New York

Patrick Jackson

Nicole Klagsbrun

Patrick Jackson’s “Tchotchke Stacks,” 2010, comprise just that: stacks of trinkets separated by sheets of glass in five, six, and seven layers. Each layer holds just four trinkets, some on little mirrored pedestals that equalize their varying heights, and this generous spacing, plus the invisible glass and mirrored boxes, makes them appear to float.

These figurines, models, souvenirs, and statuettes, which the artist buys at thrift stores, seem to be arranged with studied randomness, as if to express the very variety of the medium: Michelangelo’s David appears multiple times, as a bust and in full figure, along with big-eyed children, praying hands, classical busts, mothers and children, ladies and gentlemen in Regency dress. The favored mode is a kind of cartoonish realism, although a style that tilts toward expressionist is occasionally represented (as, for instance, by a twisting figure, marked “allergic to life,” which looks to have been run through a wringer). Jackson has in fact arranged his tchotchkes according to structural soundness—to the amount of weight, of other tchotchkes, they can bear, with the sturdiest at the bottom of each stack and the most delicate at the top. Sometimes, giving the logic a topsy-turvy feel, a bottom layer is occupied by four very small objects. But despite the artist’s attention to the physics of load bearing, the stacks seem fragile unto absurdity; one tiptoes around them, barely breathing.

The result, which intermingles religion, sentiment, and high and low aesthetics, makes what is visible nearly irrelevant, conjuring an effect both annoying and thrilling: It is somehow philosophically disturbing to encounter a taxonomy that doesn’t correspond to anything immediately tangible—and the work seems to ask you to solve it, to penetrate the stacks’ code—but the disturbance turns out to be not unpleasant, more like an ongoing itch you may scratch at your leisure.
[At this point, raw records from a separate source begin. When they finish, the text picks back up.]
(** * Word-embedding comparison and vector-search notebooks

    A shallow embedding of the Python code cells of the two notebooks
    (1-Word_Embeddings_Comparison.ipynb and the vector-search notebook
    that follows it in the same source file).

    Modelling conventions.
    - A Python [str] is a [string]; a character is an 8-bit code point
      (the Latin-1 range, which contains the notebook's ASCII corpus).
      [str.lower], [str.split] and the ordering of strings are the
      CPython built-ins as they behave on that range.
    - A Python [set] is a [gset], a [dict] a [gmap], a [list] a [list].
    - [np.eye] produces IEEE binary64 numbers: the kernel's [float].
    - Calls into gensim, transformers, openai, faiss and NumPy's random
      generator are parameters of the model (Section variables); the
      notebook's own control and data flow around them is embedded.
    - Module [Text] holds the tokenizer once more, over any alphabet,
      for what depends on characters beyond the 8-bit range. *)

From Stdlib Require Import Strings.String Strings.Ascii NArith.NArith.
From Stdlib Require Import Floats.PrimFloat.
From stdpp Require Import gmap strings list sorting.

Local Open Scope string_scope.
Local Open Scope list_scope.

(** ** Built-in string operations *)

Module PyStr.

(** [c.isspace()] on code points 0..255: TAB..CR, FS..US, SPACE, NEL, NBSP. *)
Definition isspace (c : ascii) : bool :=
  let n := N_of_ascii c in
  ((9 <=? n) && (n <=? 13) || (28 <=? n) && (n <=? 32)
   || (n =? 133) || (n =? 160))%N.

(** [c.isupper()] on code points 0..255: A..Z, and the Latin-1 capitals
    0xC0..0xDE without the multiplication sign 0xD7. *)
Definition isupper (c : ascii) : bool :=
  let n := N_of_ascii c in
  ((65 <=? n) && (n <=? 90)
   || (192 <=? n) && (n <=? 222) && negb (n =? 215))%N.

(** [c.lower()]: every capital of the range has its small letter 32 above. *)
Definition lower_char (c : ascii) : ascii :=
  if isupper c then ascii_of_N (N_of_ascii c + 32) else c.

(** [s.lower()] *)
Fixpoint lower (s : string) : string :=
  match s with
  | EmptyString => EmptyString
  | String c s' => String (lower_char c) (lower s')
  end.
Artists have been taking quotidian objects out of context for a long time. Here, this operation creates less a democracy of iconography than a semantic vacuum. Each tchotchke acquires an aura of nothingness rather than of specialness; despite the nearly reverent display, the objects become very hard to individually see and name. This creates a very odd feeling of radical defamiliarization, of being nearly tongue-tied in front of something commonplace.

The “Tchotchke Stacks” invariably bring to mind the word inventory, but it is an inventory of things whose value is impossible to calculate, partly because of the ways an object’s significance—whether it be financial, emotional, conceptual—changes when the object has been discarded and refound. The space and nothingness of Jackson’s stacking technique come across as reverent, but whether the works are an affirmation of lost value or an ironic (and somewhat cold) commentary on silly objects remains an open question; the stacks themselves shift from serious seeming to trifling and back again, leaving us to ponder how—and if—these generally useless objects are now useful and valuable, and what operation has made them so.